My bad opinions

2022/12/15

The Law of Stretched [Cognitive] Systems

One of the things I knew right when I started at my current job is that a lot of my work would be for "nothing." I'm saying this because I work (as Staff SRE) for an observability vendor, and engineers tend to operate under the idea that the work they're doing is going to make someone's life easier, lower barriers of entry, or just make things simpler by making them understandable.

While this is a worthy objective that I think we are helping, I also hold the view that any such improvements would be used to expand the capacities of the system such that its burdens remain roughly the same.

I hold this view because of something called the Law of stretched systems:

Every system is stretched to operate at its capacity; as soon as there is some improvement, for example in the form of new technology, it will be exploited to achieve a new intensity and tempo of activity.

Chances are you've noticed that the more RAM computers have, the more RAM browsers are going to take for tabs.

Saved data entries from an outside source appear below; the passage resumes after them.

(** X3. A NOT token is retagged NOT_LA exactly when the next token is
    BETWEEN, IN, LIKE, ILIKE or SIMILAR; otherwise it stays NOT. *)
Theorem Lex_NOT_LA (l : lexer) (lval : sqlSymType) :
  0 <= nextPos l < len (tokens l) ->
  id (tokAt (tokens l) (nextPos l)) = NOT ->
  exists (l' : lexer) (lval' : sqlSymType),
    Lex l lval = Some (l', lval', id lval') /\
    (id lval' = NOT_LA
     <-> exists k : Terminal,
           In k [BETWEEN; IN; LIKE; ILIKE; SIMILAR] /\
           id (peek (tokens l) (nextPos l + 1)) = k) /\
    (id lval' <> NOT_LA -> id lval' = NOT).
Proof.
  intros Hp Hid.
  set (toks := tokens l) in *. set (p := nextPos l) in *.
  eexists. eexists.
  split; [apply (Lex_keyword_call l lval NOT); cbn; tauto|].
  fold toks p. keyword_case toks p Hid.
  assert (Hne : code NOT <> code NOT_LA) by (apply code_neq; discriminate).
  pose proof (oneOf_true_iff (id (peek toks (p + 1)))
                [BETWEEN; IN; LIKE; ILIKE; SIMILAR]) as Hone.
  destruct (oneOf _ _); cbn [id set_id]; rewrite ?Hid.
  - split; [|tauto]. split; [intros _; apply Hone; reflexivity | reflexivity].
  - split; [|tauto]. split; [congruence|].
    intros H. apply Hone in H. discriminate H.
Qed.
(** When every member of the signalled group has already exited, no process
    changes. *)
Lemma kill_tree_after_exit (h : Popen) (grace_ms : Z) (st : Sysstate) :
  (forall q pq, procs st !! q = Some pq ->
     target_group h st = Some (proc_pgid pq) -> proc_state pq = Zombie) ->
  procs (after_kill_tree h grace_ms st) = procs st.
Proof.
  intros Hz. unfold target_group in Hz.
  destruct (procs st !! pid h) as [pr|] eqn:Hpr.
  - rewrite (after_kill_tree_held _ _ _ _ Hpr). cbn [procs].
    rewrite <- map_fmap_compose.
    rewrite <- (map_fmap_id (procs st)) at 2.
    apply map_fmap_ext. intros q pq Hq. cbn.
    assert (Hsame : forall sig, deliver_group (proc_pgid pr) sig pq = pq).
    { intros sig. unfold deliver_group. case_decide as Hg; [| reflexivity].
      apply deliver_zombie, (Hz q); [exact Hq | rewrite Hg; reflexivity]. }
    rewrite !Hsame. reflexivity.
  - rewrite (after_kill_tree_free _ _ _ Hpr).
    destruct (returncodes st !! popen_child h); reflexivity.
Qed.

(** C9, as the code has it.  [kill_tree] never raises, over any system and
    for every handle (or none).  On the process table: calling it a second
    time leaves the state the first call left; when every member of the
    group it signals has already exited it changes no process; and it
    changes no process outside the group that [os.getpgid] reports for the
    pid of the handle, which is the group of the handle's own child as long
    as that child still holds the pid; when no process holds the pid it
    signals nothing. *)
Theorem kill_tree_repeatable (h : Popen) (grace_ms : Z) (st : Sysstate) :
  (forall (St : Type) (api : ProcessAPI St) (proc : option Popen) (s : St),
     exists s', kill_tree proc grace_ms s = (Returned tt, s')) /\
  kill_tree None grace_ms st = (Returned tt, st) /\
  after_kill_tree h grace_ms (after_kill_tree h grace_ms st) = after_kill_tree h grace_ms st /\
  ((forall q pq, procs st !! q = Some pq ->
      target_group h st = Some (proc_pgid pq) -> proc_state pq = Zombie) ->
   procs (after_kill_tree h grace_ms st) = procs st) /\
  (forall q pq, procs st !! q = Some pq ->
     target_group h st <> Some (proc_pgid pq) ->
     procs (after_kill_tree h grace_ms st) !! q = Some pq) /\
  (forall pr, procs st !! pid h = Some pr -> proc_child pr = popen_child h ->
     target_group h st = Some (proc_pgid pr)) /\
  (procs st !! pid h = None -> procs (after_kill_tree h grace_ms st) = procs st).
Proof.
  split; [| split; [| split; [| split; [| split; [| split]]]]].
  - intros St api proc s. apply kill_tree_returns.
  - reflexivity.
  - apply kill_tree_twice.
  - apply kill_tree_after_exit.
  - intros q pq. apply kill_tree_outside.
  - intros pr Hpr _. unfold target_group. rewrite Hpr. reflexivity.
  - intros Hfree. rewrite (after_kill_tree_free _ _ _ Hfree).
    destruct (returncodes st !! popen_child h); reflexivity.
Qed.
(** C8. Let [sps] be the spans that [_calculate_average_font_size] visits.
    With no span at all the result is the default 12.0. With at least one
    span, all of them with empty text, the division raises
    [ZeroDivisionError]; [extract_structure] catches it and returns no
    section. With at least one character the result is the weighted average,
    not the default. *)
Theorem average_font_size_zero_chars (doc : list Page) (sps : list Span) :
  collect_spans doc = Ok sps ->
  (sps = [] -> _calculate_average_font_size doc = Ok 12.0%float)
  /\ (sps <> [] -> Forall (fun sp => span_text sp = []) sps ->
        _calculate_average_font_size doc = Raise ZeroDivisionError
        /\ extract_structure_try (Ok doc) = Raise ZeroDivisionError
        /\ extract_structure (Ok doc) = [])
  /\ (sps <> [] ->
        let counts := map (fun sp => length (span_text sp)) sps in
        sum_nat counts <> 0%nat ->
        _calculate_average_font_size doc
        = Ok (sum_float (map (fun sc => fst sc * float_of_nat (snd sc))%float
                           (combine (map size sps) counts))
              / float_of_nat (sum_nat counts))%float).
Proof.
  intros Hsp. pose proof (average_font_size_unfold doc sps Hsp) as Havg.
  split; [intros ->; exact Havg|]. split.
  - intros Hne Hempty.
    assert (Hzero : sum_nat (map (fun sp => length (span_text sp)) sps) = 0%nat).
    { apply sum_nat_zero, Forall_map. eapply Forall_impl; [exact Hempty|].
      intros sp ->. reflexivity. }
    assert (Hraise : _calculate_average_font_size doc = Raise ZeroDivisionError).
    { rewrite Havg. destruct sps as [|sp sps']; [congruence|].
      cbv zeta. rewrite Hzero. reflexivity. }
    assert (Htry : extract_structure_try (Ok doc) = Raise ZeroDivisionError).
    { unfold extract_structure_try.
      change (Ok doc ≫= ?k) with (k doc). cbv beta.
      rewrite Hraise. reflexivity. }
    split; [exact Hraise|]. split; [exact Htry|].
    unfold extract_structure. rewrite Htry. reflexivity.
  - intros Hne counts Hpos. rewrite Havg.
    destruct sps as [|sp sps']; [congruence|].
    cbv zeta. fold counts.
    destruct (Nat.eqb_spec (sum_nat counts) 0); [contradiction | reflexivity].
Qed.

(** C8 at a document whose only span is empty. *)
Lemma average_font_size_zero_chars_witness :
  collect_spans empty_span_doc = Ok [empty_span]
  /\ _calculate_average_font_size empty_span_doc = Raise ZeroDivisionError
  /\ extract_structure (Ok empty_span_doc) = [].
Proof.
  split; [reflexivity|].
  destruct (average_font_size_zero_chars empty_span_doc [empty_span] eq_refl)
    as (_ & H & _).
  destruct H as (Havg & _ & Hout); [discriminate | repeat constructor|].
  split; [exact Havg | exact Hout].
Defined.

(** ** C7: a document that fails to parse *)

Lemma all_sections_app (docs1 docs2 : list (str * PdfFile)) :
  all_sections (docs1 ++ docs2) = all_sections docs1 ++ all_sections docs2.
Proof. unfold all_sections. rewrite map_app, concat_app. reflexivity. Qed.

Lemma all_sections_cons (d : str * PdfFile) (docs : list (str * PdfFile)) :
  all_sections (d :: docs)
  = map (fun h => (fst d, h)) (extract_structure (snd d)) ++ all_sections docs.
Proof. reflexivity. Qed.

(** The report depends on the documents through their names and their pooled
    sections only. *)
Lemma analyze_congr cos_sim now (docs docs' : list (str * PdfFile))
    (persona_role job_task : str) (challenge_info : option Json) :
  map fst docs = map fst docs' ->
  all_sections docs = all_sections docs' ->
  analyze cos_sim now docs persona_role job_task challenge_info
  = analyze cos_sim now docs' persona_role job_task challenge_info.
Proof.
  intros Hnames Hpool.
  unfold analyze, analyze_selection, ranked_sections.
  rewrite Hnames, Hpool. reflexivity.
Qed.

Lemma analyze_sections_congr cos_sim now (docs docs' : list (str * PdfFile))
    (persona_role job_task : str) (challenge_info : option Json) :
  all_sections docs = all_sections docs' ->
  extracted_sections (analyze cos_sim now docs persona_role job_task challenge_info)
  = extracted_sections (analyze cos_sim now docs' persona_role job_task challenge_info)
  /\ subsection_analysis (analyze cos_sim now docs persona_role job_task challenge_info)
     = subsection_analysis (analyze cos_sim now docs' persona_role job_task challenge_info).
Proof.
  intros Hpool.
  unfold analyze, analyze_selection, ranked_sections. simpl.
  rewrite Hpool. split; reflexivity.
Qed.

(** What [analyze_run] returns, by the pooled sections. *)
Lemma analyze_run_unfold cos_sim now (docs : list (str * PdfFile))
    (persona_role job_task : str) (challenge_info : option Json) :
  analyze_run cos_sim now docs persona_role job_task challenge_info
  = match all_sections docs with
    | [] => Raise RuntimeError
    | _ => Ok (analyze cos_sim now docs persona_role job_task challenge_info)
    end.
Proof. unfold analyze_run, cosine_scores. destruct (all_sections docs); reflexivity. Qed.

(** C7. When anything raises while a document is parsed, [extract_structure]
    returns no section for it, and the exception stops there. The pooled
    sections are those of the other documents. The run of [analyze] ends as it
    would have with a readable document without pages in its place, and it
    raises exactly when the run without the document raises (which is when no
    other document gives a section: line 114 then raises [RuntimeError],
    failed document or not). When the other documents give a section the run
    returns a report, and the two section lists of every report it returns
    are those of the run without the document. *)
Theorem failed_document_is_isolated (pdf : PdfFile) (e : exn) :
  extract_structure_try pdf = Raise e ->
  extract_structure pdf = []
  /\ forall cos_sim now (before after : list (str * PdfFile)) (name : str)
       (persona_role job_task : str) (challenge_info : option Json),
       let docs := before ++ (name, pdf) :: after in
       let run := analyze_run cos_sim now docs persona_role job_task challenge_info in
       let run_without :=
         analyze_run cos_sim now (before ++ after) persona_role job_task challenge_info in
       all_sections docs = all_sections (before ++ after)
       /\ run = analyze_run cos_sim now (before ++ (name, Ok []) :: after)
                  persona_role job_task challenge_info
       /\ (forall e', run = Raise e' <-> run_without = Raise e')
       /\ (all_sections (before ++ after) <> [] -> exists report, run = Ok report)
       /\ (forall report, run = Ok report ->
             exists without,
               run_without = Ok without
               /\ extracted_sections report = extracted_sections without
               /\ subsection_analysis report = subsection_analysis without).
Proof.
  intros Hfail.
  assert (Hnone : extract_structure pdf = [])
    by (unfold extract_structure; rewrite Hfail; reflexivity).
  split; [exact Hnone|].
  intros cos_sim now before after name persona_role job_task challenge_info
    docs run run_without.
  assert (Hpool : all_sections docs = all_sections (before ++ after)).
  { unfold docs. rewrite !all_sections_app, all_sections_cons. simpl.
    rewrite Hnone. reflexivity. }
  assert (Hpool' : all_sections (before ++ (name, Ok []) :: after)
                   = all_sections (before ++ after)).
  { rewrite !all_sections_app, all_sections_cons. reflexivity. }
  destruct (analyze_sections_congr cos_sim now docs (before ++ after)
              persona_role job_task challenge_info Hpool) as [He Hs].
  assert (Hrun : run = match all_sections (before ++ after) with
                       | [] => Raise RuntimeError
                       | _ => Ok (analyze cos_sim now docs persona_role job_task
                                    challenge_info)
                       end).
  { unfold run. rewrite analyze_run_unfold, Hpool. reflexivity. }
  assert (Hwithout : run_without
                     = match all_sections (before ++ after) with
                       | [] => Raise RuntimeError
                       | _ => Ok (analyze cos_sim now (before ++ after) persona_role
                                    job_task challenge_info)
                       end)
    by apply analyze_run_unfold.
  split; [exact Hpool|]. split; [|split; [|split]].
  - rewrite Hrun, analyze_run_unfold, Hpool'.
    destruct (all_sections (before ++ after)); [reflexivity|].
    f_equal. apply analyze_congr.
    + unfold docs. rewrite !map_app. reflexivity.
    + rewrite Hpool, Hpool'. reflexivity.
  - intros e'. rewrite Hrun, Hwithout.
    destruct (all_sections (before ++ after)); [reflexivity|].
    split; discriminate.
  - intros Hsome. rewrite Hrun.
    destruct (all_sections (before ++ after)); [congruence | eauto].
  - intros report. rewrite Hrun, Hwithout.
    destruct (all_sections (before ++ after)); [discriminate|].
    intros [= <-]. eexists. split; [reflexivity|]. split; assumption.
Qed.
(* ===== verification/_CoqProject ===== *)
-Q . S2P
Prelude.v
GoStrings.v
Net.v
Regex.v
Query.v
Chain.v
Cache.v
Events.v
Contract.v
Authority.v
RateLimit.v
Encoding.v
Pki.v
Zk.v
Pay.v
Handle.v
Udp.v
Torrent.v
Seed.v
ContentType.v
Web.v
Cli.v
Flags.v
Lookup.v
Fetch.v
Config.v
Boot.v
Showcase.v
System.v
Owner.v
Ddns.v
Server.v
Load.v
Deployment.v
Coherence.v
ZkGen.v
Incentives.v
Channels.v
Abi.v
NamespaceDAppBinding.v
RecordSchemaRegistryBinding.v
ResolverIncentivesBinding.v
ResolverRegistryBinding.v
Bindings.v
Registry.v
Node.v
Watcher.v
Discovery.v
Clients.v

The faster networks get, the larger the web pages that are served to you are going to be. If storage space is plentiful and cheap, movies and games and pictures are all going to get bigger and occupy that space.

If you've maintained APIs, you may have noticed that no matter what rate limit you put on an endpoint or feature, someone is going to ask for an order of magnitude more and find ways to use that capacity. You give people 10 alerts of budget for their top-line features, and they'll think 100 would be nice so you have one per microservice. You give them 100 and they start thinking maybe a 1,000 would be nice so each team can set 10, for the various features they maintain. You give them 1,000 and they start thinking 10,000 would be quite nice so each of their customers could get its own alert. Give more and maybe they can start reselling the feature themselves.

What is available will be used. Every system is stretched to operate at its capacity. Systems keep some slack capacity, but if they operate for long periods of time without this capacity being called upon, it likely gets optimized away.

Similar examples seem to also be present in larger systems—you can probably imagine a few around just-in-time supply chains given the last few years—but I'll avoid naming specifics as I'd be getting outside my own areas of expertise.

The law of stretched systems, I believe, applies equally well to most bottlenecks you can find in any socio-technical system. This would include your ability to keep up with what is going on with your system (be it social or technical) due to its complexity, intricacies, limited observability or understandability, or difficulties to enact change.

As far as I can tell, cognitive bandwidth and network bandwidth both display similar characteristics under that lens. That means that gaining extra capacity to understand what is going on, more clarity into the actions and functioning of the system is not likely to make your situation more comfortable in the long term; it's just going to expand how much you can accomplish while staying on that edge of understandability.

The pressures that brought the system's operating point where it is are likely to stay in place, and will keep influencing feedback loops it contains. Things are going to stay as fast-paced as they were, grow more hectic, but with better tools to handle the newly added chaos, and that's it. And that is why the work I do is for "nothing": things aren't going to get cozier for the workers.

Gains in productivity over the last decades haven't really reduced the working hours of the average worker, but it has transformed how it is done. I have no reason to believe that gains in understandability (or on factors affecting productivity) would change that. We're just gonna get more software, moving faster, doing more things, always bordering on running out of breath.

And once the system "stabilizes", that the new tools or methods become a given, when they fade in the background as normal everyday things, the system will start optimizing some of its newly found slack away. Its ability to keep going will become dependent on these tools, and were they to stop working, major disruptions should be expected to adapt and readjust (or collapse).

This has, I suppose, a weird side-effect in that it's an ever-ongoing ladder-pulling move. The incumbent tool-chain has greater and greater network effects, and any game-changing approach that does not mesh well with the rest of it (but could sustain even greater capacity had it received a similar investment) will never be able to get a foothold into an established ecosystem. Any newcomer in the landscape has to either pay an ever-increasing cost just to get started, or has to have such a different and distinct approach that it cancels out the accrued set of optimizations others have.

These costs may be financial, technological, in terms of education and training, or cognitive. Maybe this incidental ladder-pulling is partially behind organizations always wanting—or needing—ever more experienced employees even for entry-level positions.

There's something a bit disheartening about assuming that any move you make that improves how understandable a system is will also rapidly be used to move as close to the edge of chaos as possible. I however have so far not observed anything that would lead me to believe things are going to be any different this time around.